* EXERCISE INSTRUCTIONS
In the records below, begin at the line containing "(** [n % m] and [n // m] on ints. *)" and end at the line containing "direction image."; quote every line in that span exactly, including both boundary lines, and no others.

==================================================

(** * Geometry helpers of [segmentation3d/dataloader/image_tools.py]

    A shallow embedding of the partition planner, the resampling front ends,
    the connected-component filters and the additive paste of
    [image_tools.py], together with the properties stated about them.

    Conventions of the embedding.
    - Python [int] is [Z]; [//] and [%] are [Z.div] and [Z.modulo] (both
      round towards minus infinity, as Python does) guarded by the
      [ZeroDivisionError] Python raises on a zero divisor.
    - Python [float] is idealised as an exact rational [Q]: rounding error of
      the binary representation is not modelled.  [int(x)] truncates towards
      zero.
    - A raised exception is the [Raise] branch of [result].
    - A 3-element Python list or tuple is a triple; the 9 direction cosines
      of a 3D image are a triple of rows.
    - The voxel buffer of a SimpleITK image and the numpy array obtained from
      it are the same nested list, indexed [z][y][x] as
      [sitk.GetArrayFromImage] lays it out. *)

From Stdlib Require Import ZArith QArith Qround String List Bool Lia.
Import ListNotations.
Open Scope Z_scope.

(** ** Exceptions and results *)

Inductive exn : Type :=
| ValueError (msg : string)
| IndexError
| ZeroDivisionError
| OverflowError
| RuntimeError.

Inductive result (A : Type) : Type :=
| Ok (a : A)
| Raise (e : exn).

Arguments Ok {A} a.
Arguments Raise {A} e.

Definition bind {A B : Type} (r : result A) (k : A -> result B) : result B :=
  match r with
  | Ok a => k a
  | Raise e => Raise e
  end.

Notation "x <- r ;; k" := (bind r (fun x => k))
  (at level 61, r at next level, right associativity).

(** ** Triples *)

Definition vec3 (A : Type) : Type := (A * A * A)%type.

Definition v3x {A} (v : vec3 A) : A := fst (fst v).
Definition v3y {A} (v : vec3 A) : A := snd (fst v).
Definition v3z {A} (v : vec3 A) : A := snd v.

(** [[f(a[idx], b[idx]) for idx in range(3)]] where [f] may raise. *)
Definition v3zip {A B C} (f : A -> B -> result C) (a : vec3 A) (b : vec3 B)
  : result (vec3 C) :=
  x <- f (v3x a) (v3x b) ;;
  y <- f (v3y a) (v3y b) ;;
  z <- f (v3z a) (v3z b) ;;
  Ok (x, y, z).

Definition v3map {A B} (f : A -> result B) (a : vec3 A) : result (vec3 B) :=
  x <- f (v3x a) ;;
  y <- f (v3y a) ;;
  z <- f (v3z a) ;;
  Ok (x, y, z).

(** ** Python arithmetic *)

(** [int(q)] on a float: truncation towards zero. *)
Definition py_int (q : Q) : Z := Z.quot (Qnum q) (Zpos (Qden q)).

(** [a / b] on floats. *)
Definition py_truediv (a b : Q) : result Q :=
  if Qeq_bool b 0 then Raise ZeroDivisionError else Ok (a / b)%Q.

(** [n % m] and [n // m] on ints. *)
Definition py_mod (n m : Z) : result Z :=
  if m =? 0 then Raise ZeroDivisionError else Ok (n mod m).

Definition py_floordiv (n m : Z) : result Z :=
  if m =? 0 then Raise ZeroDivisionError else Ok (n / m).

(** [int(np.ceil(n / s + 1))] for ints [n] and [s]: the quotient is a true
    division, so the ceiling is [- floor (- n / s)], plus one. *)
Definition py_ceil_div_plus1 (n s : Z) : result Z :=
  if s =? 0 then Raise ZeroDivisionError else Ok (- ((- n) / s) + 1).

(** [range(0, n)]. *)
Definition py_range (n : Z) : list Z := map Z.of_nat (seq 0 (Z.to_nat n)).

(** ** Images *)

Inductive PixelID : Type :=
| sitkInt8 | sitkInt16 | sitkInt32 | sitkInt64
| sitkUInt8 | sitkUInt16 | sitkUInt32 | sitkUInt64
| sitkFloat32 | sitkFloat64.

Definition volume (T : Type) : Type := list (list (list T)).

Record Image (T : Type) : Type := mkImage {
  pixels : volume T;
  spacing : vec3 Q;
  origin : vec3 Q;
  direction : vec3 (vec3 Q);
  pixel_id : PixelID
}.

Arguments mkImage {T} pixels spacing origin direction pixel_id.
Arguments pixels {T} i.
Arguments spacing {T} i.
Arguments origin {T} i.
Arguments direction {T} i.
Arguments pixel_id {T} i.

Definition GetSpacing {T} (image : Image T) : vec3 Q := spacing image.
Definition GetOrigin {T} (image : Image T) : vec3 Q := origin image.
Definition GetDirection {T} (image : Image T) : vec3 (vec3 Q) :=
  direction image.
Definition GetPixelID {T} (image : Image T) : PixelID := pixel_id image.

(** [image.GetSize()]: the extent along x, y and z. *)
Definition vol_size {T} (v : volume T) : vec3 Z :=
  (Z.of_nat (length (hd [] (hd [] v))),
   Z.of_nat (length (hd [] v)),
   Z.of_nat (length v)).

Definition GetSize {T} (image : Image T) : vec3 Z := vol_size (pixels image).

(** ** [image_partition_by_fixed_size] *)

(** [int(p / s + 0.5)]. *)
Definition physical_to_voxel (p s : Q) : result Z :=
  q <- py_truediv p s ;;
  Ok (py_int (q + (1 # 2))%Q).

(** The loop body
    [if box % max_stride: box = max_stride * (box // max_stride + 1)]. *)
Definition round_up_to_stride (max_stride box : Z) : result Z :=
  r <- py_mod box max_stride ;;
  if r =? 0 then Ok box
  else q <- py_floordiv box max_stride ;; Ok (max_stride * (q + 1)).

Definition box_size_of (image_spacing partition_size : vec3 Q) (max_stride : Z)
  : result (vec3 Z) :=
  box_size <- v3zip physical_to_voxel partition_size image_spacing ;;
  v3map (round_up_to_stride max_stride) box_size.

Definition stride_size_of (image_spacing partition_stride : vec3 Q)
  : result (vec3 Z) :=
  v3zip physical_to_voxel partition_stride image_spacing.

Definition num_partitions_of (image_size box_size stride_size : vec3 Z)
  : result (vec3 Z) :=
  nx <- py_ceil_div_plus1 (v3x image_size - v3x box_size) (v3x stride_size) ;;
  ny <- py_ceil_div_plus1 (v3y image_size - v3y box_size) (v3y stride_size) ;;
  nz <- py_ceil_div_plus1 (v3z image_size - v3z box_size) (v3z stride_size) ;;
  Ok (nx, ny, nz).

(** One axis of the innermost loop: the window starts at [start], and is
    shifted inwards when its end passes the image size. *)
Definition clamp_axis (size box start : Z) : Z * Z :=
  let e := start + box in
  if e >? size then (size - box, size) else (start, e).

Definition window (image_size box_size stride_size : vec3 Z) (idx idy idz : Z)
  : vec3 Z * vec3 Z :=
  let wx := clamp_axis (v3x image_size) (v3x box_size) (idx * v3x stride_size) in
  let wy := clamp_axis (v3y image_size) (v3y box_size) (idy * v3y stride_size) in
  let wz := clamp_axis (v3z image_size) (v3z box_size) (idz * v3z stride_size) in
  ((fst wx, fst wy, fst wz), (snd wx, snd wy, snd wz)).

(** The three nested loops, in the order the windows are appended. *)
Definition windows (image_size box_size stride_size num_partitions : vec3 Z)
  : list (vec3 Z * vec3 Z) :=
  flat_map (fun idx =>
    flat_map (fun idy =>
      map (fun idz => window image_size box_size stride_size idx idy idz)
          (py_range (v3z num_partitions)))
      (py_range (v3y num_partitions)))
    (py_range (v3x num_partitions)).

(** The function returns the two parallel lists [start_voxels, end_voxels]. *)
Definition image_partition_by_fixed_size {T} (image : Image T)
    (partition_size partition_stride : vec3 Q) (max_stride : Z)
  : result (list (vec3 Z) * list (vec3 Z)) :=
  let image_size := GetSize image in
  let image_spacing := GetSpacing image in
  box_size <- box_size_of image_spacing partition_size max_stride ;;
  stride_size <- stride_size_of image_spacing partition_stride ;;
  num_partitions <- num_partitions_of image_size box_size stride_size ;;
  let ws := windows image_size box_size stride_size num_partitions in
  Ok (map fst ws, map snd ws).

(** A voxel index lies in the half-open window [[start, end)]. *)
Definition in_window (v : vec3 Z) (w : vec3 Z * vec3 Z) : Prop :=
  v3x (fst w) <= v3x v < v3x (snd w) /\
  v3y (fst w) <= v3y v < v3y (snd w) /\
  v3z (fst w) <= v3z v < v3z (snd w).

(** A voxel index lies in the grid. *)
Definition in_grid (v size : vec3 Z) : Prop :=
  0 <= v3x v < v3x size /\ 0 <= v3y v < v3y size /\ 0 <= v3z v < v3z size.

(** A constant image, used to exhibit concrete inputs. *)
Definition const_volume {T} (nx ny nz : nat) (p : T) : volume T :=
  repeat (repeat (repeat p nx) ny) nz.

Definition unit_frame_image {T} (nx ny nz : nat) (p : T) (id : PixelID)
  : Image T :=
  mkImage (const_volume nx ny nz p) (1, 1, 1)%Q (0, 0, 0)%Q
          ((1, 0, 0), (0, 1, 0), (0, 0, 1))%Q id.

(** The window list returned by the planner covers the voxel index [v]. *)
Definition covers (starts ends : list (vec3 Z)) (v : vec3 Z) : Prop :=
  exists w, In w (combine starts ends) /\ in_window v w.

(** Componentwise comparison and divisibility on triples. *)
Definition v3le (a b : vec3 Z) : Prop :=
  v3x a <= v3x b /\ v3y a <= v3y b /\ v3z a <= v3z b.

Definition v3sub (a b : vec3 Z) : vec3 Z :=
  (v3x a - v3x b, v3y a - v3y b, v3z a - v3z b).

Definition v3divides (m : Z) (a : vec3 Z) : Prop :=
  (m | v3x a) /\ (m | v3y a) /\ (m | v3z a).

(** A small grid on which the planner yields three windows per axis. *)
Definition demo_image : Image Z := unit_frame_image 8 8 8 0 sitkInt16.
Definition demo_size : vec3 Q := (32 # 10, 32 # 10, 32 # 10)%Q.
Definition demo_windows : list (vec3 Z * vec3 Z) :=
  windows (8, 8, 8) (4, 4, 4) (3, 3, 3) (3, 3, 3).

(** A one-row grid of ten voxels whose stride (4 voxels) exceeds the tile
    extent (2 voxels). *)
Definition gap_image : Image Z := unit_frame_image 10 1 1 0 sitkInt16.
Definition gap_size : vec3 Q := (2, 1, 1)%Q.
Definition gap_stride : vec3 Q := (4, 1, 1)%Q.

Definition v3positive_Q (a : vec3 Q) : Prop :=
  (0 < v3x a)%Q /\ (0 < v3y a)%Q /\ (0 < v3z a)%Q.

(** The scenario of a 100 x 100 x 100 grid with tiles of 51.2 mm. *)
Definition scenario_size : vec3 Q := (512 # 10, 512 # 10, 512 # 10)%Q.
Definition scenario_image : Image Z := unit_frame_image 100 100 100 0 sitkInt16.

(** ** Voxel buffers *)

(** [[f(i, a) for i, a in enumerate(l, start)]]. *)
Fixpoint imap_from {A B} (i : Z) (f : Z -> A -> B) (l : list A) : list B :=
  match l with
  | [] => []
  | a :: l' => f i a :: imap_from (i + 1) f l'
  end.

(** A voxel-wise map which also sees the voxel index [(x, y, z)]. *)
Definition vol_imap {A B} (f : vec3 Z -> A -> B) (v : volume A) : volume B :=
  imap_from 0 (fun z plane =>
    imap_from 0 (fun y row =>
      imap_from 0 (fun x p => f (x, y, z) p) row) plane) v.

Definition nth_Z {A} (l : list A) (i : Z) : option A :=
  if i <? 0 then None else nth_error l (Z.to_nat i).

(** The voxel of index [(x, y, z)], [None] outside the buffer. *)
Definition vol_get {A} (v : volume A) (c : vec3 Z) : option A :=
  match nth_Z v (v3z c) with
  | Some plane =>
      match nth_Z plane (v3y c) with
      | Some row => nth_Z row (v3x c)
      | None => None
      end
  | None => None
  end.

Definition GetPixel {T} (image : Image T) (c : vec3 Z) : option T :=
  vol_get (pixels image) c.

(** A buffer of the given extent filled from a function of the index. *)
Definition vol_tabulate {A} (size : vec3 Z) (f : vec3 Z -> A) : volume A :=
  map (fun z => map (fun y => map (fun x => f (x, y, z))
                                  (py_range (v3x size)))
                    (py_range (v3y size)))
      (py_range (v3z size)).

(** Every plane and every row has the extent [vol_size] reports, as in any
    SimpleITK image or numpy array. *)
Definition rectangular {A} (v : volume A) : Prop :=
  Forall (fun plane =>
            Z.of_nat (length plane) = v3y (vol_size v) /\
            Forall (fun row => Z.of_nat (length row) = v3x (vol_size v)) plane)
         v.

Definition rectangularb {A} (v : volume A) : bool :=
  forallb (fun plane =>
             (Z.of_nat (length plane) =? v3y (vol_size v)) &&
             forallb (fun row => Z.of_nat (length row) =? v3x (vol_size v))
                     plane)
          v.

(** ** [add_image_value] *)

Section Paste.

(** The pixel type of the buffer and the [+] of its numpy dtype. *)
Variable T : Type.
Variable padd : T -> T -> T.

(** The right-hand side of [+=]: a scalar, or a 3D array which numpy
    broadcasts against the slice.  Its elements are given in the pixel type
    of the buffer. *)
Inductive operand : Type :=
| Scalar (s : T)
| Array (a : volume T).

(** A slice bound [i] on an axis of length [n]: negative bounds count from
    the end, and all bounds are clipped to [[0, n]]. *)
Definition py_slice_index (n i : Z) : Z :=
  if i <? 0 then Z.max (i + n) 0 else Z.min i n.

Definition slice_lo (shape start : vec3 Z) : vec3 Z :=
  (py_slice_index (v3x shape) (v3x start),
   py_slice_index (v3y shape) (v3y start),
   py_slice_index (v3z shape) (v3z start)).

Definition in_slice (lo hi c : vec3 Z) : bool :=
  (v3x lo <=? v3x c) && (v3x c <? v3x hi) &&
  (v3y lo <=? v3y c) && (v3y c <? v3y hi) &&
  (v3z lo <=? v3z c) && (v3z c <? v3z hi).

(** The shape of the slice [[lo, hi)]. *)
Definition slice_shape (lo hi : vec3 Z) : vec3 Z :=
  (Z.max 0 (v3x hi - v3x lo), Z.max 0 (v3y hi - v3y lo),
   Z.max 0 (v3z hi - v3z lo)).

==================================================

* ANSWER TO THIS EXERCISE
(** [n % m] and [n // m] on ints. *)
Definition py_mod (n m : Z) : result Z :=
  if m =? 0 then Raise ZeroDivisionError else Ok (n mod m).

Definition py_floordiv (n m : Z) : result Z :=
  if m =? 0 then Raise ZeroDivisionError else Ok (n / m).

(** [int(np.ceil(n / s + 1))] for ints [n] and [s]: the quotient is a true
    division, so the ceiling is [- floor (- n / s)], plus one. *)
Definition py_ceil_div_plus1 (n s : Z) : result Z :=
  if s =? 0 then Raise ZeroDivisionError else Ok (- ((- n) / s) + 1).

(** [range(0, n)]. *)
Definition py_range (n : Z) : list Z := map Z.of_nat (seq 0 (Z.to_nat n)).

(** ** Images *)

Inductive PixelID : Type :=
| sitkInt8 | sitkInt16 | sitkInt32 | sitkInt64
| sitkUInt8 | sitkUInt16 | sitkUInt32 | sitkUInt64
| sitkFloat32 | sitkFloat64.

Definition volume (T : Type) : Type := list (list (list T)).

Record Image (T : Type) : Type := mkImage {
  pixels : volume T;
  spacing : vec3 Q;
  origin : vec3 Q;
  direction : vec3 (vec3 Q);
  pixel_id : PixelID
}.

Arguments mkImage {T} pixels spacing origin direction pixel_id.
Arguments pixels {T} i.
Arguments spacing {T} i.
Arguments origin {T} i.
Arguments direction {T} i.
Arguments pixel_id {T} i.

Definition GetSpacing {T} (image : Image T) : vec3 Q := spacing image.
Definition GetOrigin {T} (image : Image T) : vec3 Q := origin image.
Definition GetDirection {T} (image : Image T) : vec3 (vec3 Q) :=
  direction image.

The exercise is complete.